Source records:
Lemma push_back_capacity_witness :
  ForwardHash.push_back (ForwardHash.U16 513)
    (ForwardHash.mk (replicate 64 0) 63) = AssertionFailed ∧
  ∃ h', ForwardHash.push_back (ForwardHash.U16 513)
          (ForwardHash.mk (replicate 64 0) 62) = Ok h' ∧
        ForwardHash.size h' =
          ForwardHash.size (ForwardHash.mk (replicate 64 0) 62) +
          N.of_nat (ForwardHash.width (ForwardHash.U16 513)).
Proof.
  split.
  - apply (proj1 (ForwardHashFacts.push_back_capacity (ForwardHash.U16 513)
                    (ForwardHash.mk (replicate 64 0) 63))).
    reflexivity.
  - apply (proj2 (ForwardHashFacts.push_back_capacity (ForwardHash.U16 513)
                    (ForwardHash.mk (replicate 64 0) 62))).
    vm_compute. discriminate.
Defined.

(** 64 single bytes fit and the 65th fails. *)
Example push_back_65th :
  ∃ h, ForwardHash.push_all (map ForwardHash.U8 (count_from 0 64))
         (ForwardHash.fresh (replicate 64 0)) = Ok h ∧
       ForwardHash.size h = 64 ∧
       ForwardHash.push_back (ForwardHash.U8 64) h = AssertionFailed.
Proof.
  eexists. split; [vm_compute; reflexivity|]. split; vm_compute; reflexivity.
Qed.

Lemma hash2cpu_index_witness :
  forward_index (device_with 4 [1; 2]) (add_proxy_all [1; 2] qp_new) 35
    < N.of_nat (length (proxies (add_proxy_all [1; 2] (@qp_new unit unit)))) + 1 ∧
  (forward_index (device_with 4 [1; 2]) (add_proxy_all [1; 2] qp_new) 35 = 0 →
   hash2cpu (device_with 4 [1; 2]) 35 = Ok 0) ∧
  (1 <= forward_index (device_with 4 [1; 2]) (add_proxy_all [1; 2] qp_new) 35 →
   ∃ cpu,
     proxies (add_proxy_all [1; 2] (@qp_new unit unit))
       !! N.to_nat (forward_index (device_with 4 [1; 2])
                      (add_proxy_all [1; 2] qp_new) 35 - 1) = Some cpu ∧
     hash2cpu (device_with 4 [1; 2]) 35 = Ok cpu).
Proof.
  apply (hash2cpu_index (device_with 4 [1; 2]) 35 0
           (add_proxy_all [1; 2] qp_new)).
  - reflexivity.
  - reflexivity.
  - discriminate.
  - reflexivity.
Defined.

(** Proxies [[1; 2]] on core 0, no shift: the hashes 0, 1, 2, 3 go to the
    cores 0, 1, 2, 0. *)
Example hash2cpu_cycles :
  map (hash2cpu (device_with 0 [1; 2])) [0; 1; 2; 3; 4; 5] =
    [Ok 0; Ok 1; Ok 2; Ok 0; Ok 1; Ok 2].
Proof. vm_compute. reflexivity. Qed.

(** The shift drops the low bits first: 35 >> 4 = 2. *)
Example hash2cpu_shifts : hash2cpu (device_with 4 [1; 2]) 35 = Ok 2.
Proof. vm_compute. reflexivity. Qed.

Lemma hash2cpu_no_proxies_witness :
  hash2cpu (device_with 40 []) 35 = Ok 0.
Proof.
  apply (hash2cpu_no_proxies (device_with 40 []) 35 0 qp_new).
  - reflexivity.
  - reflexivity.
  - reflexivity.
Defined.

Lemma set_local_queue_once_witness :
  (∃ d', set_local_queue 1 qp_new (device_with 0 []) = Ok d' ∧
         queue_for_cpu d' 1 = Ok qp_new ∧
         length (_queues d') = length (_queues (device_with 0 [])) ∧
         ∀ cpu, cpu ≠ 1 →
                _queues d' !! N.to_nat cpu =
                _queues (device_with 0 []) !! N.to_nat cpu) ∧
  set_local_queue 0 qp_new (device_with 0 []) = AssertionFailed.
Proof.
  split.
  - apply (proj1 (set_local_queue_once 1 qp_new (device_with 0 []))).
    reflexivity.
  - apply (proj2 (set_local_queue_once 0 qp_new (device_with 0 []))
             (add_proxy_all [] qp_new)).
    reflexivity.
Defined.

Problem details: The answer must consist of every line above that contains the word "Example".

Solution:
Example push_back_65th :
Example hash2cpu_cycles :
Example hash2cpu_shifts : hash2cpu (device_with 4 [1; 2]) 35 = Ok 2.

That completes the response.